For many fundamental problems there exist randomized algorithms that are asymptotically optimal and are superior to the best-known deterministic algorithm. Among these are the minimum spanning tree (MST) problem, the MST sensitivity analysis problem, the parallel connected components and parallel minimum spanning tree problems, and the local sorting and set maxima problems. (For the first two problems there are provably optimal deterministic algorithms with unknown, and possibly superlinear, running times.) One downside of the randomized methods for solving these problems is that they use a number of random bits linear in the size of input. In this article we develop some general methods for reducing exponentially the consumption of random bits in comparison-based algorithms. In some cases we are able to reduce the number of random bits from linear to nearly constant, without affecting the expected running time.
Most of our results are obtained by adjusting or reorganizing existing randomized algorithms to work well with a pairwise or O(1)-wise independent sampler. The prominent exception, and the main focus of this article, is a linear-time randomized minimum spanning tree algorithm that is not derived from the well-known Karger-Klein-Tarjan algorithm. In many ways it resembles more closely the deterministic minimum spanning tree algorithms based on soft heaps. Further, using our algorithm as a guide, we present a unified view of the existing “nongreedy” minimum spanning tree algorithms. Concepts from the Karger-Klein-Tarjan algorithm, such as F-lightness, MST verification, and sampled graphs, are related to the concepts of edge corruption, subgraph contractibility, and soft heaps, which are the basis of the deterministic MST algorithms of Chazelle and Pettie-Ramachandran.
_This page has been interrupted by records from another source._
(* ===== verification/Netip.v ===== *)
(** Go's [net/netip] addresses, as far as the sources use them.

    An [Addr] is the zero (invalid) address, an IPv4 address (a 32-bit [Z]) or
    an IPv6 address (a 128-bit [Z] and a zone).  [AddrPort] adds a 16-bit
    port.  The classification predicates follow the Go implementation, the
    handling of IPv4-mapped IPv6 addresses included. *)

From S2P Require Import Prelude.

Open Scope Z_scope.

Create Rewrite HintDb sbc_netip.

Inductive Addr :=
  | AddrZero
  | V4 (a : Z)
  | V6 (a : Z) (zone : list Z).

#[export] Instance Addr_eq_dec : EqDecision Addr.
Proof. solve_decision. Defined.

Definition addr_encode (a : Addr) : option (Z + Z * list Z) :=
  match a with
  | AddrZero => None
  | V4 n => Some (inl n)
  | V6 n z => Some (inr (n, z))
  end.

Definition addr_decode (c : option (Z + Z * list Z)) : Addr :=
  match c with
  | None => AddrZero
  | Some (inl n) => V4 n
  | Some (inr (n, z)) => V6 n z
  end.

#[export] Instance Addr_countable : Countable Addr.
Proof. apply (inj_countable' addr_encode addr_decode). by intros []. Defined.

Record AddrPort := mkAddrPort { ap_addr : Addr; ap_port : Z }.

#[export] Instance AddrPort_eq_dec : EqDecision AddrPort.
Proof. solve_decision. Defined.

#[export] Instance AddrPort_countable : Countable AddrPort.
Proof.
  apply (inj_countable' (fun p => (ap_addr p, ap_port p)) (fun q => mkAddrPort q.1 q.2)).
  by intros [].
Defined.

(** The zero [AddrPort]. *)
Definition ap_zero : AddrPort := mkAddrPort AddrZero 0.

Definition addr_eqb (a b : Addr) : bool := bool_decide (a = b).

Definition is_valid (a : Addr) : bool := match a with AddrZero => false | _ => true end.
Definition ap_valid (p : AddrPort) : bool := is_valid (ap_addr p).

Definition is4 (a : Addr) : bool := match a with V4 _ => true | _ => false end.
Definition is6 (a : Addr) : bool := match a with V6 _ _ => true | _ => false end.

(** [Is4In6]: the high 64 bits are 0 and the next 32 are 0x0000ffff. *)
Definition is4in6 (a : Addr) : bool :=
  match a with V6 n _ => Z.shiftr n 32 =? 65535 | _ => false end.

Definition low32 (n : Z) : Z := n mod 2 ^ 32.

(** [Unmap]: an IPv4-mapped IPv6 address becomes the IPv4 one, zone dropped. *)
Definition unmap (a : Addr) : Addr :=
  match a with
  | V6 n z => if is4in6 a then V4 (low32 n) else a
  | _ => a
  end.

(** [WithZone]: no effect on an IPv4 address. *)
Definition with_zone (a : Addr) (z : list Z) : Addr :=
  match a with V6 n _ => V6 n z | _ => a end.

(** [PrefixFrom(a, 64).Masked().Addr()] of an IPv6 address; a prefix carries
    no zone. *)
Definition mask64 (a : Addr) : Addr :=
  match a with V6 n _ => V6 (Z.shiftl (Z.shiftr n 64) 64) [] | _ => a end.

(** Byte [i] (0 = most significant) of an IPv4 address. *)
Definition v4byte (n i : Z) : Z := Z.shiftr n (8 * (3 - i)) mod 256.

(** 16-bit group [i] of an IPv6 address. *)
Definition v6u16 (n i : Z) : Z := Z.shiftr n (16 * (7 - i)) mod 65536.

Definition is_loopback (a : Addr) : bool :=
  match unmap a with
  | V4 n => v4byte n 0 =? 127
  | V6 n _ => n =? 1
  | AddrZero => false
  end.

Definition is_private (a : Addr) : bool :=
  match unmap a with
  | V4 n => (v4byte n 0 =? 10)
      || ((v4byte n 0 =? 172) && (Z.land (v4byte n 1) 240 =? 16))
      || ((v4byte n 0 =? 192) && (v4byte n 1 =? 168))
  | V6 n _ => Z.land (v6u16 n 0) 65024 =? 64512
  | AddrZero => false
  end.

Definition is_unspecified (a : Addr) : bool := bool_decide (a = V4 0 \/ a = V6 0 []).

Definition is_multicast (a : Addr) : bool :=
  match unmap a with
  | V4 n => Z.land (v4byte n 0) 240 =? 224
  | V6 n _ => Z.shiftr (v6u16 n 0) 8 =? 255
  | AddrZero => false
  end.

Definition is_link_local_unicast (a : Addr) : bool :=
  match unmap a with
  | V4 n => (v4byte n 0 =? 169) && (v4byte n 1 =? 254)
  | V6 n _ => Z.land (v6u16 n 0) 65472 =? 65152
  | AddrZero => false
  end.

Definition is_link_local_multicast (a : Addr) : bool :=
  match unmap a with
  | V4 n => (v4byte n 0 =? 224) && (v4byte n 1 =? 0) && (v4byte n 2 =? 0)
  | V6 n _ => Z.land (v6u16 n 0) 65295 =? 65282
  | AddrZero => false
  end.

Definition is_interface_local_multicast (a : Addr) : bool :=
  match unmap a with
  | V6 n _ => Z.land (v6u16 n 0) 65295 =? 65281
  | _ => false
  end.

(** [Prefix.Contains] for an IPv4 prefix; a 4in6 address is in no IPv4 prefix. *)
Definition v4prefix_contains (base bits : Z) (a : Addr) : bool :=
  match a with
  | V4 n => Z.shiftr n (32 - bits) =? Z.shiftr base (32 - bits)
  | _ => false
  end.

(** Dotted IPv4. *)
Definition ip4 (a b c d : Z) : Addr := V4 (a * 2 ^ 24 + b * 2 ^ 16 + c * 2 ^ 8 + d).

(** A representable address. *)
Definition addr_ok (a : Addr) : Prop :=
  match a with
  | AddrZero => True
  | V4 n => 0 <= n < 2 ^ 32
  | V6 n _ => 0 <= n < 2 ^ 128
  end.

Definition port_ok (p : Z) : Prop := 0 <= p < 65536.

Lemma is4in6_V4 n : is4in6 (V4 n) = false.
Proof. reflexivity. Qed.

Lemma unmap_V6 n z : unmap (V6 n z) = if is4in6 (V6 n z) then V4 (low32 n) else V6 n z.
Proof. reflexivity. Qed.

(** The zone plays no part in being IPv4-mapped. *)
Lemma is4in6_zone n z z' : is4in6 (V6 n z) = is4in6 (V6 n z').
Proof. reflexivity. Qed.

#[global] Arguments is4in6 : simpl never.
#[global] Arguments unmap : simpl never.
#[global] Arguments low32 : simpl never.

Lemma is4in6_unmap a : is4in6 (unmap a) = false.
Proof.
  destruct a as [|n|n z]; [done..|]. rewrite unmap_V6.
  by destruct (is4in6 (V6 n z)) eqn:E.
Qed.

(** A result of [unmap] is never an IPv4-mapped address, so unmapping again
    changes nothing. *)
Lemma unmap_fix a : is4in6 a = false -> unmap a = a.
Proof. destruct a as [|n|n z]; [done..|]. intros E. by rewrite unmap_V6, E. Qed.

Lemma unmap_idem a : unmap (unmap a) = unmap a.
Proof. apply unmap_fix, is4in6_unmap. Qed.

Lemma unmap_valid a : is_valid (unmap a) = is_valid a.
Proof. destruct a as [|n|n z]; [done..|]. rewrite unmap_V6. by case_if. Qed.

Lemma with_zone_unmap a : unmap (with_zone (unmap a) []) = with_zone (unmap a) [].
Proof.
  pose proof (is4in6_unmap a) as H.
  apply unmap_fix. by destruct (unmap a).
Qed.

Lemma is_loopback_unmap a : is_loopback (unmap a) = is_loopback a.
Proof. unfold is_loopback. by rewrite unmap_idem. Qed.

#[export] Hint Rewrite unmap_idem unmap_valid with_zone_unmap is_loopback_unmap : sbc_netip.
对于许多基本问题,存在渐近最优且优于已知最佳确定性算法的随机算法。其中包括最小生成树(MST)问题、MST敏感性分析问题、并行连通分量和并行最小生成树问题,以及局部排序和集合最大值问题。(对于前两个问题,存在可证明最优的确定性算法,其运行时间未知,可能是超线性的。)解决这些问题的随机方法的一个缺点是,它们使用的随机比特数与输入规模呈线性关系。在本文中,我们开发了一些通用方法,用于在基于比较的算法中以指数方式减少随机比特的消耗。在某些情况下,我们能够将随机比特数从线性减少到接近常数,而不影响预期运行时间。
我们的大多数结果是通过调整或重新组织现有的随机算法,使其与成对或O(1) - 独立采样器良好配合而获得的。一个突出的例外,也是本文的主要关注点,是一个线性时间随机最小生成树算法,它不是从著名的卡格尔 - 克莱因 - 塔尔扬算法推导出来的。在很多方面,它更类似于基于软堆的确定性最小生成树算法。此外,以我们的算法为指导,我们对现有的“非贪心”最小生成树算法提出了一个统一的观点。卡格尔 - 克莱因 - 塔尔扬算法中的概念,如F - 轻性、MST验证和采样图,与边损坏、子图可收缩性和软堆等概念相关,这些概念是查泽尔以及佩蒂 - 拉马钱德兰的确定性MST算法的基础。